As they get better at preventing accidents, the uninteresting blandness that permeates through most options starts to become painfully obvious.

I honestly find it disgusting that so many options are weak and uninspired. The vast majority of feats should be two or three times more powerful (or characters should get 2-3 times more feats). Many if not most magic items are overpriced by an order of magnitude(on top of being pretty uninspired to start with). All the spell lists are filled with atrocious junk that nobody in their right minds would select over the small handful of "power options". A painfully large number of archetypes actively make characters worse at the thing that is supposed to be the archetype's focus. Base classes are one of the least bad things Paizo puts out in terms of their quality, but even then we get things like the Gunslinger and the Swashbuckler. I am sick of filtering through giant piles of crappy spells, archetypes, feats, deeds, talents and items looking for a handful of gems. I really am. I want to be inspired when reading through options. I want to see all the interesting possibilities, and wonder how I would go about using them. I rarely feel that with most of the stuff Paizo puts out. Instead, I often finding myself needing to look through the lists on d20pfsrd multiple times because, despite reading them a dozen times before, I can't retain any more information than "aside from those power options you know really well, almost everything else is junk".

This phrase really needs to be stuck up somewhere in Paizo HQ:

"If most of your customers respond to some text by mentally filing it under "garbage I won't ever need", that text should not go to print."

On that basis, I am willing to give Starfinder a glance over if I hear good things, but I am expecting nothing short of an utterly uninspired pile of "meh".

On a related note, I am finding it jarring trying to select feats for NPCs using this modern homebrew I have been working on for a while (which I will *eventually* post for others to look at). With how I have it set up, respectable Dex, undumped strength, a decent attack bonus and a semi-automatic rifle is enough to let most characters make a meaningful contribution in combat.

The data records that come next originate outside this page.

(** [varmap], [uvmap] and [uvtmp] are arrays of 250, 60 and 60 entries;
    [scopes] lists the innermost scope first. *)
Module FuncState.
Record t := mk {
  kn : list f64; kn_map : gmap Z Z; kgc : list KGc; kgc_map : gmap Z Z;
  pc : Z; lasttarget : Z; jpc : Z; freereg : Z; nactvar : Z; linedefined : Z; bcbase : Z; vbase : Z;
  flags : Z; numparams : Z; framesize : Z; nuv : Z; varmap : list Z; uvmap : list Z; uvtmp : list Z;
  scopes : list FuncScope.t; pend_start : Z; source : option Z
}.

Definition set_kn v (r : t) : t := let '(mk _ x1 x2 x3 x4 x5 x6 x7 x8 x9 x10 x11 x12 x13 x14 x15 x16 x17 x18 x19 x20 x21) := r in mk v x1 x2 x3 x4 x5 x6 x7 x8 x9 x10 x11 x12 x13 x14 x15 x16 x17 x18 x19 x20 x21.
Definition set_kn_map v (r : t) : t := let '(mk x0 _ x2 x3 x4 x5 x6 x7 x8 x9 x10 x11 x12 x13 x14 x15 x16 x17 x18 x19 x20 x21) := r in mk x0 v x2 x3 x4 x5 x6 x7 x8 x9 x10 x11 x12 x13 x14 x15 x16 x17 x18 x19 x20 x21.
Definition set_kgc v (r : t) : t := let '(mk x0 x1 _ x3 x4 x5 x6 x7 x8 x9 x10 x11 x12 x13 x14 x15 x16 x17 x18 x19 x20 x21) := r in mk x0 x1 v x3 x4 x5 x6 x7 x8 x9 x10 x11 x12 x13 x14 x15 x16 x17 x18 x19 x20 x21.
Definition set_kgc_map v (r : t) : t := let '(mk x0 x1 x2 _ x4 x5 x6 x7 x8 x9 x10 x11 x12 x13 x14 x15 x16 x17 x18 x19 x20 x21) := r in mk x0 x1 x2 v x4 x5 x6 x7 x8 x9 x10 x11 x12 x13 x14 x15 x16 x17 x18 x19 x20 x21.
Definition set_pc v (r : t) : t := let '(mk x0 x1 x2 x3 _ x5 x6 x7 x8 x9 x10 x11 x12 x13 x14 x15 x16 x17 x18 x19 x20 x21) := r in mk x0 x1 x2 x3 v x5 x6 x7 x8 x9 x10 x11 x12 x13 x14 x15 x16 x17 x18 x19 x20 x21.
Definition set_lasttarget v (r : t) : t := let '(mk x0 x1 x2 x3 x4 _ x6 x7 x8 x9 x10 x11 x12 x13 x14 x15 x16 x17 x18 x19 x20 x21) := r in mk x0 x1 x2 x3 x4 v x6 x7 x8 x9 x10 x11 x12 x13 x14 x15 x16 x17 x18 x19 x20 x21.
Definition set_jpc v (r : t) : t := let '(mk x0 x1 x2 x3 x4 x5 _ x7 x8 x9 x10 x11 x12 x13 x14 x15 x16 x17 x18 x19 x20 x21) := r in mk x0 x1 x2 x3 x4 x5 v x7 x8 x9 x10 x11 x12 x13 x14 x15 x16 x17 x18 x19 x20 x21.
Definition set_freereg v (r : t) : t := let '(mk x0 x1 x2 x3 x4 x5 x6 _ x8 x9 x10 x11 x12 x13 x14 x15 x16 x17 x18 x19 x20 x21) := r in mk x0 x1 x2 x3 x4 x5 x6 v x8 x9 x10 x11 x12 x13 x14 x15 x16 x17 x18 x19 x20 x21.
Definition set_nactvar v (r : t) : t := let '(mk x0 x1 x2 x3 x4 x5 x6 x7 _ x9 x10 x11 x12 x13 x14 x15 x16 x17 x18 x19 x20 x21) := r in mk x0 x1 x2 x3 x4 x5 x6 x7 v x9 x10 x11 x12 x13 x14 x15 x16 x17 x18 x19 x20 x21.
Definition set_linedefined v (r : t) : t := let '(mk x0 x1 x2 x3 x4 x5 x6 x7 x8 _ x10 x11 x12 x13 x14 x15 x16 x17 x18 x19 x20 x21) := r in mk x0 x1 x2 x3 x4 x5 x6 x7 x8 v x10 x11 x12 x13 x14 x15 x16 x17 x18 x19 x20 x21.
Definition set_bcbase v (r : t) : t := let '(mk x0 x1 x2 x3 x4 x5 x6 x7 x8 x9 _ x11 x12 x13 x14 x15 x16 x17 x18 x19 x20 x21) := r in mk x0 x1 x2 x3 x4 x5 x6 x7 x8 x9 v x11 x12 x13 x14 x15 x16 x17 x18 x19 x20 x21.
Definition set_flags v (r : t) : t := let '(mk x0 x1 x2 x3 x4 x5 x6 x7 x8 x9 x10 x11 _ x13 x14 x15 x16 x17 x18 x19 x20 x21) := r in mk x0 x1 x2 x3 x4 x5 x6 x7 x8 x9 x10 x11 v x13 x14 x15 x16 x17 x18 x19 x20 x21.
Definition set_numparams v (r : t) : t := let '(mk x0 x1 x2 x3 x4 x5 x6 x7 x8 x9 x10 x11 x12 _ x14 x15 x16 x17 x18 x19 x20 x21) := r in mk x0 x1 x2 x3 x4 x5 x6 x7 x8 x9 x10 x11 x12 v x14 x15 x16 x17 x18 x19 x20 x21.
Definition set_framesize v (r : t) : t := let '(mk x0 x1 x2 x3 x4 x5 x6 x7 x8 x9 x10 x11 x12 x13 _ x15 x16 x17 x18 x19 x20 x21) := r in mk x0 x1 x2 x3 x4 x5 x6 x7 x8 x9 x10 x11 x12 x13 v x15 x16 x17 x18 x19 x20 x21.
Definition set_nuv v (r : t) : t := let '(mk x0 x1 x2 x3 x4 x5 x6 x7 x8 x9 x10 x11 x12 x13 x14 _ x16 x17 x18 x19 x20 x21) := r in mk x0 x1 x2 x3 x4 x5 x6 x7 x8 x9 x10 x11 x12 x13 x14 v x16 x17 x18 x19 x20 x21.
Definition set_varmap v (r : t) : t := let '(mk x0 x1 x2 x3 x4 x5 x6 x7 x8 x9 x10 x11 x12 x13 x14 x15 _ x17 x18 x19 x20 x21) := r in mk x0 x1 x2 x3 x4 x5 x6 x7 x8 x9 x10 x11 x12 x13 x14 x15 v x17 x18 x19 x20 x21.
Definition set_uvmap v (r : t) : t := let '(mk x0 x1 x2 x3 x4 x5 x6 x7 x8 x9 x10 x11 x12 x13 x14 x15 x16 _ x18 x19 x20 x21) := r in mk x0 x1 x2 x3 x4 x5 x6 x7 x8 x9 x10 x11 x12 x13 x14 x15 x16 v x18 x19 x20 x21.
Definition set_uvtmp v (r : t) : t := let '(mk x0 x1 x2 x3 x4 x5 x6 x7 x8 x9 x10 x11 x12 x13 x14 x15 x16 x17 _ x19 x20 x21) := r in mk x0 x1 x2 x3 x4 x5 x6 x7 x8 x9 x10 x11 x12 x13 x14 x15 x16 x17 v x19 x20 x21.
Definition set_scopes v (r : t) : t := let '(mk x0 x1 x2 x3 x4 x5 x6 x7 x8 x9 x10 x11 x12 x13 x14 x15 x16 x17 x18 _ x20 x21) := r in mk x0 x1 x2 x3 x4 x5 x6 x7 x8 x9 x10 x11 x12 x13 x14 x15 x16 x17 x18 v x20 x21.
Definition set_pend_start v (r : t) : t := let '(mk x0 x1 x2 x3 x4 x5 x6 x7 x8 x9 x10 x11 x12 x13 x14 x15 x16 x17 x18 x19 _ x21) := r in mk x0 x1 x2 x3 x4 x5 x6 x7 x8 x9 x10 x11 x12 x13 x14 x15 x16 x17 x18 x19 v x21.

Bear that in mind while I list the "common" ranged feats:

Trigger Warning - List:

Precise Shot - Melee Combat, while not useless, is the exception rather than the norm. Not necessary
Point Blank Shot - combat often exceeds 30ft, highly situational and not worth the feat slot.
Rapid Shot - Useful for bleeding off excess attack bonus with a third shot every turn or two automatic bursts. Most characters are perfectly adequate without it.
Manyshot - Doesn't work with guns
Deadly Aim - Between the high base damage for many weapons and the options for bleeding off excess attack bonus (semi-automatic or fully automatic fire), this is often completely unnecessary, if not actively detrimental.
Snapshot(and similar close range enablers) - Melee combat is the exception rather than the norm, so unnecessary.
Rapid Reload - Unless a character is spamming heavy weapon rounds or using a low capacity shotgun, this isn't really required.
Exotic Proficency(Firearms) - Most firearms are martial at most, so unless a character wants to be able to operate a guided launcher or fire automatic bursts as a class with simple weapon proficiency, this is just flat out unnecessary.
Amateur Gunslinger - Misfires are much rarer, much easier to remove, and characters have significant incentive to golf bag, so Quick Clear is a nice bonus rather than mandatory. Firearms shoot out to 5 increments without any unusual penalties, so Deadeye is unnecessary. Gunslinger's dodge actually gets better, but its still only "sometimes nice" instead of horrid.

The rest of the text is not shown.